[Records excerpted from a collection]

(* ===== verification/GpuStack.v ===== *)
(** * operator: the GPU stack checks

    [controller/clusterpolicy.go] and the GPU Operator part of
    [controller/dependency_checker.go]: what the ClusterPolicy says, the version
    gates and how they decide the Ready condition.

    The ClusterPolicy is an unstructured object read through the helpers of
    k8s.io/apimachinery, versions are compared by golang.org/x/mod/semver: both
    are classes ([Unstructured], [Semver]), with the documented behaviour the
    code relies on as laws.  [Quote] is [%q]. *)

From Stdlib Require Import ZArith Lia String Ascii.
From stdpp Require Import base gmap list strings.
From S2P Require Import Prelude GoStrings Json Status NodeStatus.

#[local] Open Scope string_scope.
#[local] Open Scope list_scope.
#[local] Open Scope Z_scope.

(** ** Libraries *)

(** [Obj] is Go's [any] as the JSON decoder fills it.  A failing accessor returns the zero
    value and not found, whichever the reason: the code never looks at the error. *)
Class Unstructured (Obj : Type) := {
  NestedString : Obj → list string → string * bool;
  NestedBool : Obj → list string → option bool;
  NestedSlice : Obj → list string → option (list Obj);
  as_map : Obj → option Obj;                       (** the assertion [.(map[string]any)] *)
  GetLabels : Obj → labels_map;
  GetName : Obj → string;
  Quote : string → string
}.

Class Semver := {
  IsValid : string → bool;
  Canonical : string → string;
  Compare : string → string → Z
}.

(** ** Strings *)

(** [strings.IndexAny(s, "-+")] splits the string there. *)
Fixpoint splitSemverSuffix (version : string) : string * string :=
  match version with
  | EmptyString => ("", "")
  | String c r =>
      if Ascii.eqb c "-" || Ascii.eqb c "+" then ("", version)
      else let '(main, suffix) := splitSemverSuffix r in (String c main, suffix)
  end.

(** [strings.Count(s, ".")] *)
Fixpoint count_dots (s : string) : Z :=
  match s with EmptyString => 0 | String c r => (if Ascii.eqb c "." then 1 else 0) + count_dots r end.

Definition to_lower (a : ascii) : ascii :=
  let n := N_of_ascii a in if ((65 <=? n) && (n <=? 90))%N then ascii_of_N (n + 32) else a.

(** [strings.EqualFold] with an ASCII word none of whose letters folds to a letter outside
    ASCII (neither k nor s). *)
Definition EqualFold (s word : string) : bool :=
  bool_decide (map to_lower (bytes_of s) = map to_lower (bytes_of word)).

(** [strings.ToUpper], as far as a search for ASCII letters can see: of the letters outside
    ASCII only the dotless i and the long s have an ASCII capital, and the bytes of the others
    are never ASCII. *)
Fixpoint upper_bytes (l : list ascii) : list ascii :=
  match l with
  | "196"%char :: ("177"%char :: r) => "I"%char :: upper_bytes r
  | "197"%char :: ("191"%char :: r) => "S"%char :: upper_bytes r
  | a :: r =>
      let n := N_of_ascii a in
      (if ((97 <=? n) && (n <=? 122))%N then ascii_of_N (n - 32) else a) :: upper_bytes r
  | [] => []
  end.
Definition ToUpper (s : string) : string := string_of_list_ascii (upper_bytes (bytes_of s)).

Section GpuStack.
Context {Obj : Type} `{Unstructured Obj, Semver}.

(** ** clusterpolicy.go *)

Definition nriManagementCDIDeviceNamespacesEnv : string := "NRI_MANAGEMENT_CDI_DEVICE_NAMESPACES".

(** What listing a resource returned: no such API (or not found), another error, or items. *)
Inductive Listing := Absent | ListFailed (msg : string) | Listed (items : list Obj).

Record ClusterPolicy := mkClusterPolicy { Policy : option Obj; PolicyErr : option string }.

Definition ReadClusterPolicy (list : Listing) : ClusterPolicy :=
  match list with
  | Absent => mkClusterPolicy None None
  | ListFailed msg => mkClusterPolicy None (Some msg)
  | Listed [] => mkClusterPolicy None None
  | Listed (policy :: _) => mkClusterPolicy (Some policy) None
  end.

Definition NRIPluginEnabled (p : ClusterPolicy) : bool :=
  match Policy p with
  | None => false
  | Some policy => default false (NestedBool policy ["spec"; "cdi"; "nriPluginEnabled"])
  end.

Definition env_namespaces (item : Obj) : list string :=
  match as_map item with
  | None => []
  | Some entry =>
      if negb (String.eqb (NestedString entry ["name"]).1 nriManagementCDIDeviceNamespacesEnv) then []
      else List.filter (λ ns, negb (String.eqb ns "")) (map TrimSpace (Split (NestedString entry ["value"]).1 ","))
  end.

Definition ManagementCDIDeviceNamespaces (p : ClusterPolicy) : list string :=
  match Policy p with
  | None => []
  | Some policy =>
      match NestedSlice policy ["spec"; "toolkit"; "env"] with
      | None => []
      | Some env => concat (map env_namespaces env)
      end
  end.

(** ** dependency_checker.go: versions *)

Definition clusterPolicyVersionLabel : string := "app.kubernetes.io/version".
Definition minimumGPUOperatorVersion : string := "v26.7.1".
Definition clusterPolicyReadyState : string := "ready".
Definition clusterPolicyReadyCondition : string := "Ready".
Definition clusterPolicyErrorCondition : string := "Error".
Definition clusterServiceVersionPrefix : string := "gpu-operator".
Definition gpuOperatorProviderSubstring : string := "NVIDIA".

Record gpuOperandRequirement := mkRequirement { operand_name : string; specPath : list string; minVersion : string }.
Definition gpuOperandRequirements : list gpuOperandRequirement :=
  [mkRequirement "container toolkit" ["spec"; "toolkit"; "version"] "v1.20.1";
   mkRequirement "device plugin" ["spec"; "devicePlugin"; "version"] "v0.20.1"].

Definition normalizeOperandVersion (version : string) : option string :=
  let core := (splitSemverSuffix (TrimSpace version)).1 in
  if String.eqb core "" then None
  else
    let core := if HasPrefix core "v" then core else "v" +:+ core in
    if IsValid core then Some (Canonical core) else None.

Definition normalizeGPUOperatorVersion (version : string) : option string :=
  let normalized := TrimSpace version in
  if String.eqb normalized "" then None
  else
    let normalized := if HasPrefix normalized "v" then normalized else "v" +:+ normalized in
    if IsValid normalized then Some (Canonical normalized)
    else
      let '(main, suffix) := splitSemverSuffix normalized in
      if count_dots main =? 1 then
        let withPatch := main +:+ ".0" +:+ suffix in
        if IsValid withPatch then Some (Canonical withPatch) else None
      else None.

Definition gpuOperatorVersionFailureMessage (rawVersion source : string) : string :=
  let rawVersion := TrimSpace rawVersion in
  if String.eqb rawVersion "" then
    "NVIDIA GPU Operator version from " +:+ source +:+ " is missing; minimum supported version is " +:+ minimumGPUOperatorVersion
  else match normalizeGPUOperatorVersion rawVersion with
  | None =>
      "NVIDIA GPU Operator version " +:+ Quote rawVersion +:+ " from " +:+ source
      +:+ " is invalid; minimum supported version is " +:+ minimumGPUOperatorVersion
  | Some version =>
      if Compare (splitSemverSuffix version).1 minimumGPUOperatorVersion <? 0 then
        "NVIDIA GPU Operator version " +:+ rawVersion +:+ " from " +:+ source
        +:+ " is below minimum supported version " +:+ minimumGPUOperatorVersion
      else ""
  end.

(** The loop over the operands: the failure message, and the operands without a version so far. *)
Fixpoint operand_failure (clusterPolicy : Obj) (operands : list gpuOperandRequirement) (defaulted : list string)
    : string * list string :=
  match operands with
  | [] => ("", defaulted)
  | operand :: rest =>
      let rawVersion := TrimSpace (NestedString clusterPolicy (specPath operand)).1 in
      if String.eqb rawVersion "" then operand_failure clusterPolicy rest (defaulted ++ [operand_name operand])
      else match normalizeOperandVersion rawVersion with
      | None => operand_failure clusterPolicy rest defaulted
      | Some version =>
          if Compare version (minVersion operand) <? 0 then
            ("NVIDIA " +:+ operand_name operand +:+ " version " +:+ rawVersion +:+ " from ClusterPolicy "
             +:+ Join (specPath operand) "." +:+ " is below minimum supported version " +:+ minVersion operand, defaulted)
          else operand_failure clusterPolicy rest defaulted
      end
  end.
Definition gpuOperandVersionFailureMessage (clusterPolicy : Obj) : string * list string :=
  operand_failure clusterPolicy gpuOperandRequirements [].

Definition gpuOperatorVersionFromClusterPolicy (clusterPolicy : Obj) : string :=
  TrimSpace (default "" (GetLabels clusterPolicy !! clusterPolicyVersionLabel)).

(** Another vendor's CSV: a declared provider that does not name NVIDIA. *)
Definition other_provider (csv : Obj) : bool :=
  let '(provider, found) := NestedString csv ["spec"; "provider"; "name"] in
  found && negb (String.eqb provider "") && negb (Contains (ToUpper provider) gpuOperatorProviderSubstring).

(** The version of the GPU Operator's ClusterServiceVersion, if there is one. *)
Definition clusterServiceVersionGPUOperatorVersion (list : Listing) : result string (option string) :=
  match list with
  | Absent => Ok None
  | ListFailed msg => Err ("failed to list ClusterServiceVersions: " +:+ msg)
  | Listed items =>
      match List.find (λ csv, HasPrefix (GetName csv) clusterServiceVersionPrefix && negb (other_provider csv)) items with
      | None => Ok None
      | Some csv => Ok (Some (TrimSpace (NestedString csv ["spec"; "version"]).1))
      end
  end.

(** The version, the source to name, and whether a version was found. *)
Definition gpuOperatorVersion (clusterPolicy : option Obj) (csvs : Listing) : result string (string * string * bool) :=
  let source := match clusterPolicy with
                | None => "ClusterServiceVersion"
                | Some _ => "ClusterPolicy label " +:+ Quote clusterPolicyVersionLabel
                end in
  let version := match clusterPolicy with Some p => gpuOperatorVersionFromClusterPolicy p | None => "" end in
  if negb (String.eqb version "") then Ok (version, source, true)
  else match clusterServiceVersionGPUOperatorVersion csvs with
  | Err e => Err e
  | Ok None => Ok ("", source, false)
  | Ok (Some csvVersion) => Ok (csvVersion, "ClusterServiceVersion", true)
  end.

Definition versionDiscoveryErrorMessage (err : string) : string :=
  "unable to discover NVIDIA GPU Operator version from ClusterPolicy or ClusterServiceVersion: " +:+ err.

Definition ReasonGPUOperatorNotReady : string := "GPUOperatorNotReady".
Definition ReasonGPUOperatorVersionUnsupported : string := "GPUOperatorVersionUnsupported".
Definition ReasonGPUOperandVersionUnsupported : string := "GPUOperandVersionUnsupported".
Definition ReasonManagementCDINamespaceNotAllowed : string := "ManagementCDINamespaceNotAllowed".

(** The checker: [csvs] is what listing the ClusterServiceVersions returns, if they are listed,
    [cancelled] whether the context is done when a read has failed. *)
Record checker := mkChecker { skipVersionChecks : bool; checker_namespace : string }.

Work instruction — The lines to reproduce run from the one that contains "[cancelled] whether the" through the last line above; copy them exactly.

Response below —
    [cancelled] whether the context is done when a read has failed. *)
Record checker := mkChecker { skipVersionChecks : bool; checker_namespace : string }.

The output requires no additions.